In October 2012, Menendez gave another $300,000 to Majority PAC and $75,000 to Democratic county committees in New Jersey.
Prosecutors also detailed how Melgen paid for golf and a steak dinner for Menendez on Jan. 10, 2013. A day later, a Menendez staffer emailed an employee at U.S. Customs and Border Protection, seeking to stop the agency from donating equipment to the Dominican Republic to screen cargo in ports.
Melgen owns a company that claims to have a contract to provide X-ray inspection services of containers at those ports. Giving away such equipment “would hurt Melgen’s financial interests,” according to the indictment.
Peter Zeidenberg, another former federal prosecutor, said Menendez may counter that gifts from Melgen that were followed by action by the senator’s office are a coincidence, not sinister. The timing of events, however, may
undermine such an argument as far as a jury is concerned, said Zeidenberg.
“The closer in time these events are, the harder it is for Menendez to say these are completely unrelated,” he said.
“Prosecutors have to demonstrate that, irrespective of any friendship that may have existed, the acts taken by Senator Menendez grew more out of a business relationship than a real friendship,” said Robert Mintz, a former federal prosecutor.
Bruce Udolf, another ex-federal prosecutor, said vacations the two men took together are more easily defended as the activities of friends.
Menendez may have a harder time defending Melgen’s gift of a suite at a luxury Paris hotel. Prosecutors said Melgen paid with his American Express rewards points, and Menendez stayed with a woman.
Melgen wasn’t on that trip.
The Paris trip and a 2010 weekend at the Dominican resort Punta Cana were among the gifts prosecutors cited in charging Menendez with honest services fraud.
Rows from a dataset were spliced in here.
(** What a new snapshot prefetches: nothing without a prior snapshot or
    a window, an error when a candidate row is of another host or snapshot,
    and otherwise exactly the candidate's paths of the packages a client
    recently asked of the prior snapshot - all of a pair's rows without a
    version, and of the others those among the newest N versions the
    candidate lists for the pair, the rule the collector keeps rows by.  The
    answer does not depend on the order of the candidate's rows, which is
    Go's random map order. *)
Theorem ComputeHotSet_spec d scheme host prior candId cand window now maxV :
  let N := keepNewestNVersionSet in
  let mine := λ r, key_scheme (pkh_key r) = scheme ∧ key_host (pkh_key r) = host ∧ pkh_id r = candId in
  (prior = 0 ∨ window = 0 →
     ComputeHotSet d scheme host prior candId cand window now maxV = Ok []) ∧
  (∀ e, ComputeHotSet d scheme host prior candId cand window now maxV = Err e →
     e = ErrHotSetCandidateMismatch ∧ ∃ x, x ∈ cand ∧ ¬ mine x) ∧
  (prior ≠ 0 → window ≠ 0 → (∀ x, x ∈ cand → mine x) →
   ∃ out, ComputeHotSet d scheme host prior candId cand window now maxV = Ok out ∧
     (∀ e, e ∈ out ↔ ∃ r p, p ∈ hot_pairs d prior (now - window) ∧ r ∈ pair_rows cand p ∧
        e = {| hs_path := key_path (pkh_key r); hs_declared := pkh_declared r |} ∧
        (pkh_version r = "" ∨ pkh_version r ∈ N (versions_of (pair_rows cand p)) maxV)) ∧
     ∀ cand', cand ≡ₚ cand' →
       (∀ a b, a ∈ cand → b ∈ cand → pkh_key a = pkh_key b → a = b) →
       ComputeHotSet d scheme host prior candId cand' window now maxV = Ok out).
Proof.
  intros N mine.
  assert (∀ c, forallb (λ r, String.eqb (key_scheme (pkh_key r)) scheme
             && String.eqb (key_host (pkh_key r)) host && (pkh_id r =? candId)) c = true ↔
             ∀ x, x ∈ c → mine x) as Hmine.
  { intros c. rewrite forallb_forall. setoid_rewrite list_elem_of_In.
    setoid_rewrite andb_true_iff. setoid_rewrite andb_true_iff.
    setoid_rewrite String.eqb_eq. setoid_rewrite Z.eqb_eq. unfold mine. firstorder. }
  split_and!.
  - unfold ComputeHotSet. intros [-> | ->]; [done|]. by rewrite orb_true_r.
  - intros e Hrun. unfold ComputeHotSet in Hrun.
    destruct (_ || _); [done|]. destruct (_ =? _)%nat; [done|].
    destruct (forallb _ cand) eqn:E; [done|]. apply forallb_false_elem in E as (x & Hx & Hb).
    injection Hrun as <-. split; [done|]. exists x. split; [done|]. intros Hm.
    assert (forallb (λ r, String.eqb (key_scheme (pkh_key r)) scheme
             && String.eqb (key_host (pkh_key r)) host && (pkh_id r =? candId)) [x] = true) as Ht.
    { apply Hmine. by intros y ->%list_elem_of_singleton. }
    simpl in Ht. rewrite andb_true_r in Ht. by rewrite Hb in Ht.
  - intros Hprior Hwin Hc. unfold ComputeHotSet.
    apply Z.eqb_neq in Hprior, Hwin. rewrite Hprior, Hwin. simpl orb. cbv iota.
    set (pairs := hot_pairs d prior (now - window)).
    assert (∀ c, (∀ x, x ∈ c → mine x) →
      (if (length pairs =? 0)%nat then Ok [] else
       if negb (forallb (λ r, String.eqb (key_scheme (pkh_key r)) scheme
             && String.eqb (key_host (pkh_key r)) host && (pkh_id r =? candId)) c)
       then Err ErrHotSetCandidateMismatch
       else Ok (flat_map (λ p, pair_entries maxV (pair_rows c p)) pairs))
      = Ok (flat_map (λ p, pair_entries maxV (pair_rows c p)) pairs)) as Hok.
    { intros c Hcm. rewrite (proj2 (Hmine c) Hcm). by destruct pairs. }
    rewrite (Hok cand Hc). eexists. split; [done|]. split.
    + intros e. rewrite list_elem_of_In, in_flat_map. setoid_rewrite <-list_elem_of_In.
      setoid_rewrite elem_of_pair_entries. naive_solver.
    + intros cand' Hp Hk. rewrite Hok by (intros x Hx; apply Hc; by rewrite Hp).
      f_equal. apply flat_map_ext. intros p. symmetry. f_equal. apply pair_rows_perm; [done..|].
      intros a b Ha Hb E. destruct (Hc a Ha) as (? & ? & _), (Hc b Hb) as (? & ? & _).
      unfold key_scheme, key_host, key_path in *.
      destruct (pkh_key a) as [[? ?] ?], (pkh_key b) as [[? ?] ?]. simpl in *. congruence.
Qed.
End hot_laws.
(* ===== verification/Serving.v ===== *)
(** * What requests leave alone

    What a request decides by - the current snapshots of the suites, their
    members, forms, coverage and adoption, the declared packages - is seen the
    same in two databases ([view]), and the statements of a request keep it. *)
From S2P Require Import Prelude GoStrings AptPath Tables Invariant Snapshots Suites GC Rows Declared.
Local Open Scope Z_scope.

Definition snap_face (s : SuiteSnapshot) := (ss_suite s, ss_form s, ss_coverage s, ss_adopted s).

Record view (d0 d : DB) : Prop := {
  vw_pkg : pkg_t d = pkg_t d0;
  vw_member : member_t d = member_t d0;
  vw_current : ∀ k, suite_current d k = suite_current d0 k;
  vw_snap : ∀ id, snap_face <$> snap_t d !! id = snap_face <$> snap_t d0 !! id }.

Lemma view_refl d : view d d.
Proof. by split. Qed.

Lemma view_trans d0 d1 d2 : view d0 d1 → view d1 d2 → view d0 d2.
Proof. intros [P1 M1 C1 S1] [P2 M2 C2 S2]. split; intros; congruence. Qed.

Lemma view_modify d0 f :
  (∀ d, view d (f d)) → triple (view d0) (mmodify (E := cache_error) f) (λ _, view d0).
Proof. intros Hf d u d' Hd Hrun. unfold mmodify in Hrun. simplify_eq. eapply view_trans; [exact Hd|apply Hf]. Qed.

Lemma view_suite_update d0 P g :
  (∀ f, sf_current (g f) = sf_current f) →
  triple (view d0) (mmodify (E := cache_error) (upd_suite (update_where P g))) (λ _, view d0).
Proof.
  intros Hg. apply view_modify. intros d. split; try done. intros k. unfold suite_current. cbn.
  rewrite lookup_update_where. destruct (suite_t d !! k) as [f|]; [|done]. cbn. destruct (P k f); [apply Hg|done].
Qed.

Lemma view_url_upsert d0 k u f : triple (view d0) (url_upsert k u f) (λ _, view d0).
Proof. intros d r d' [] Hrun. unfold url_upsert in Hrun. minv; by split. Qed.

Lemma view_putRepresentation d0 k h l now : triple (view d0) (putRepresentation k h l now) (λ _, view d0).
Proof. intros d r d' [] Hrun. unfold putRepresentation in Hrun. minv; by split. Qed.

Lemma view_markSignedSeen d0 k t : triple (view d0) (markSignedSeen k t) (λ _, view d0).
Proof. intros d r d' [] Hrun. unfold markSignedSeen in Hrun. minv; by split. Qed.

Create HintDb view.
#[export] Hint Resolve view_url_upsert view_putRepresentation view_markSignedSeen : view.

(** Deleting a suite without a current snapshot. *)
Lemma view_delete_suite k cutoff now d out d' :
  deleteSuiteTx k None cutoff now d = Ok (out, d') → view d d'.
Proof.
  intros Hrun. apply deleteSuiteTx_inv in Hrun. destruct out; [by destruct Hrun as [_ ->]| |by destruct Hrun as [_ ->]].
  destruct Hrun as (f & Hf & Hcur & _ & ->). unfold delete_core, drop_current. rewrite Hcur.
  split; try done; cbn.
  - intros k'. unfold suite_current. cbn. destruct (decide (k' = k)) as [->|Hne].
    + by rewrite lookup_delete_eq, Hf.
    + by rewrite lookup_delete_ne.
  - intros id. rewrite lookup_update_where. destruct (snap_t d !! id) as [s|]; [|done]. cbn.
    by destruct (_ && _).
Qed.

Lemma view_insert_suite seed ev d r d' : insert_suite seed ev d = Ok (r, d') → view d d'.
Proof.
  intros Hrun. apply insert_suite_inv in Hrun as Hinv. destruct Hinv as (_ & _ & Hnone & Hsuites & _).
  assert (pkg_t d' = pkg_t d ∧ member_t d' = member_t d ∧ snap_t d' = snap_t d) as (Hp & Hm & Hs).
  { unfold insert_suite, suite_insert, markCreated in Hrun. minv.
    destruct (fold_left _ _ _) as [seen unproven]. destruct (seen =? 0); minv; [done|].
    unfold markSignedSeen in *. by minv. }
  split; [done|done| |by rewrite Hs]. intros k. unfold suite_current. rewrite Hsuites.
  destruct (decide (sd_key seed = k)) as [<-|Hne].
  - by rewrite lookup_insert_eq, Hnone.
  - by rewrite lookup_insert_ne.
Qed.

Lemma view_createSuiteTx d0 seed caps held now :
  triple (view d0) (createSuiteTx seed caps held now) (λ _, view d0).
Proof.
  intros d r d' Hd Hrun. eapply view_trans; [exact Hd|].
  destruct (createSuiteTx_inv _ _ _ _ _ _ _ Hrun)
    as [(_ & -> & _)|[(_ & _ & [[_ ->]|(hk & _ & _ & Hdel)])
                     |(_ & _ & _ & [(_ & _ & Hins)|(hk & d1 & _ & _ & Hdel & _ & Hins)])]].
  - apply view_refl.
  - apply view_refl.
  - by eapply view_delete_suite.
  - by eapply view_insert_suite.
  - eapply view_trans; [by eapply view_delete_suite|by eapply view_insert_suite].
Qed.
#[export] Hint Resolve view_createSuiteTx : view.

Section statements.
Context `{HTTPTime}.

Lemma view_PutBlob d0 hash size now : triple (view d0) (PutBlob hash size now) (λ _, view d0).
Proof. intros d r d' [] Hrun. unfold PutBlob in Hrun. minv. by split. Qed.

Lemma view_PutRepresentation d0 k hash l now : triple (view d0) (PutRepresentation k hash l now) (λ _, view d0).
Proof. unfold PutRepresentation. mkeep; eauto with view. Qed.

Lemma view_HeartbeatSnapshot d0 id now : triple (view d0) (HeartbeatSnapshot id now) (λ _, view d0).
Proof.
  unfold HeartbeatSnapshot. apply view_modify. intros d. split; try done. intros i. cbn.
  rewrite lookup_update_where. destruct (snap_t d !! i) as [s|]; [|done]. cbn. by destruct (i =? id).
Qed.

Lemma view_HeartbeatBlobs d0 l now : triple (view d0) (HeartbeatBlobs l now) (λ _, view d0).
Proof.
  intros d u d' [] Hrun. unfold HeartbeatBlobs in Hrun. destruct (length l =? 0)%nat; [by minv|].
  destruct (length _ =? 0)%nat; minv; by split.
Qed.

Lemma view_mark_chunk d0 marks : triple (view d0) (mark_chunk marks) (λ _, view d0).
Proof. apply triple_for_inv. intros. apply view_markSignedSeen. Qed.

Lemma view_TouchURLPath d0 k now : triple (view d0) (TouchURLPath k now) (λ _, view d0).
Proof. by apply view_modify. Qed.

Lemma view_PutURLPath d0 k u : triple (view d0) (PutURLPath k u) (λ _, view d0).
Proof. unfold PutURLPath. apply view_url_upsert. Qed.

Lemma view_touch_suite d0 k now : triple (view d0) (touch_suite k now) (λ _, view d0).
Proof.
  intros d r d' Hd Hrun. unfold touch_suite in Hrun. minv.
  by eapply (view_suite_update d0 (λ k' _, bool_decide (k' = k))); [|exact Hd|reflexivity].
Qed.

Lemma view_EvictURLPath d0 k now : triple (view d0) (EvictURLPath k now) (λ _, view d0).
Proof.
  intros d r d' [] Hrun. unfold EvictURLPath in Hrun. minv. destruct (url_t d !! k) as [u|]; minv; [|done].
  destruct (up_blob u) as [b|]; minv; [destruct (String.eqb b "")|]; minv; by split.
Qed.

Lemma view_storeFetchedTx d0 m caps held now :
  triple (view d0) (storeFetchedTx m caps held now) (λ _, view d0).
Proof.
  unfold storeFetchedTx, store_representation, checkMetadataGenerationTx, PutURLPath, restampSuiteTx.
  mkeep; eauto using view_suite_update with view.
Qed.
End statements.

(** ** The decisions of a request *)

Section decisions.
Context `{TableScan}.
Context (d0 d : DB) (Hview : view d0 d).

Lemma view_vouching id suite : vouching d id suite ↔ vouching d0 id suite.
Proof.
  pose proof (vw_snap _ _ Hview id) as Hs. unfold vouching.
  destruct (snap_t d !! id) as [s|], (snap_t d0 !! id) as [s0|]; cbn in Hs; try done; [|naive_solver].
  unfold snap_face in Hs. injection Hs as H1 H2 H3 H4. split.
  - intros (x & [= <-] & Hf & Hc & Hp). exists s0. rewrite <-H1, <-H2, <-(vw_current _ _ Hview). auto.
  - intros (x & [= <-] & Hf & Hc & Hp). exists s. rewrite H1, H2, (vw_current _ _ Hview). auto.
Qed.

Lemma view_row_of k p r : row_of d k p r ↔ row_of d0 k p r.
Proof. unfold row_of. by rewrite (vw_pkg _ _ Hview), view_vouching. Qed.

Lemma view_declared flag scheme host path r :
  (flatRowsExist d = true → flag = true) →
  r ∈ DeclaredHashesForPath d flag scheme host path ↔ r ∈ DeclaredHashesForPath d0 true scheme host path.
Proof.
  intros Hflag. rewrite !declared_rows by done. unfold covers, flat_covers. setoid_rewrite view_row_of. done.
Qed.

Lemma coverage_spec x scheme host id c :
  (id, c) ∈ HostCurrentSnapshotsCoverage x scheme host ↔
  ∃ s, snap_t x !! id = Some s ∧ key_scheme (ss_suite s) = scheme ∧ key_host (ss_suite s) = host ∧
       ss_form s ≠ FormUnsigned ∧ suite_current x (ss_suite s) = Some id ∧ ss_coverage s = c.
Proof.
  unfold HostCurrentSnapshotsCoverage. rewrite list_elem_of_fmap. split.
  - intros ([i s] & [= -> ->] & [Hs%elem_of_scan Hc]%elem_of_filter_fun). cbn in Hc. bclean.
    exists s. cbn. split_and!; try done.
  - intros (s & Hs & <- & <- & Hf & Hc & <-). exists (id, s). split; [done|].
    apply elem_of_filter_fun. rewrite elem_of_scan. split; [done|]. cbn.
    rewrite !String.eqb_refl. apply String.eqb_neq in Hf as ->. by rewrite bool_decide_eq_true_2.
Qed.

Lemma view_coverage scheme host e :
  e ∈ HostCurrentSnapshotsCoverage d scheme host ↔ e ∈ HostCurrentSnapshotsCoverage d0 scheme host.
Proof.
  destruct e as [id c]. rewrite !coverage_spec. pose proof (vw_snap _ _ Hview id) as Hs.
  destruct (snap_t d !! id) as [s|], (snap_t d0 !! id) as [s0|]; cbn in Hs; try done; [|naive_solver].
  unfold snap_face in Hs. injection Hs as H1 H2 H3 H4.
  setoid_rewrite (vw_current _ _ Hview). split; intros (x & [= <-] & Hx).
  - exists s0. rewrite <-H1, <-H2, <-H3. done.
  - exists s. rewrite H1, H2, H3. done.
Qed.
End decisions.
The U.S. said the senator filed annual financial disclosure forms that omitted Melgen’s gifts, including those trips.
Menendez sought to exercise his influence for corrupt purposes on specific matters and “as opportunities arose,” the government alleged in several of the bribery counts.
The Menendez case bears similarities to the federal prosecution of former New Jersey state Sen. Wayne Bryant, who was convicted in 2008 of honest services fraud.
An appeals court upheld that conviction, ruling prosecutors can show a “stream of benefits” and need not tie each official action to a corrupt payment.
Prosecutors can show “a course of conduct of favors and gifts flowing to a public official in exchange for a pattern of official actions favorable to the donor,” the appeals court ruled in 2011. Payments may be intended “to retain the official’s services on an ‘as needed’ basis, so that whenever the opportunity presents itself, the official will take specific action on the payor’s behalf.”
For gifts, that evidence may be implicit, said former federal prosecutor Lee Vartan. For political contributions, prosecutors must meet the higher burden of showing an explicit quid pro quo agreement.
“For a big piece of the indictment, the government is going to face a high legal burden to show an explicit agreement between Menendez and Melgen,” said Vartan.
Former Miami U.S. Attorney Kendall Coffey agreed.
“It would be very difficult to bring charges simply because a public official receives campaign contributions and undertakes actions on behalf of the contributor,” he said. “That happens every day in the halls of Congress.”
Even if the defense succeeds in sowing doubt on the bribery counts, Menendez may face a harder road fighting charges that he failed to report the gifts.
Udolf said that while proving guilt on bribery may be tough, proving Menendez lied about gifts may not be.
“You could debate all day long whether or not someone did something in exchange for some sort of benefit,” said Udolf. “But it’s pretty black and white where he doesn’t declare the benefit he got.”
Prosecutors would still be successful if Menendez is convicted only of failing to disclose gifts, said Udolf, a former chief of the Miami U.S. Attorney’s Office Public Integrity Unit.
“It’s one of those cases where it really doesn’t matter if he gets one year in jail or five years,” he said.
(David Voreacos reported from Newark, N.J. Susannah Nesmith reported from Miami.)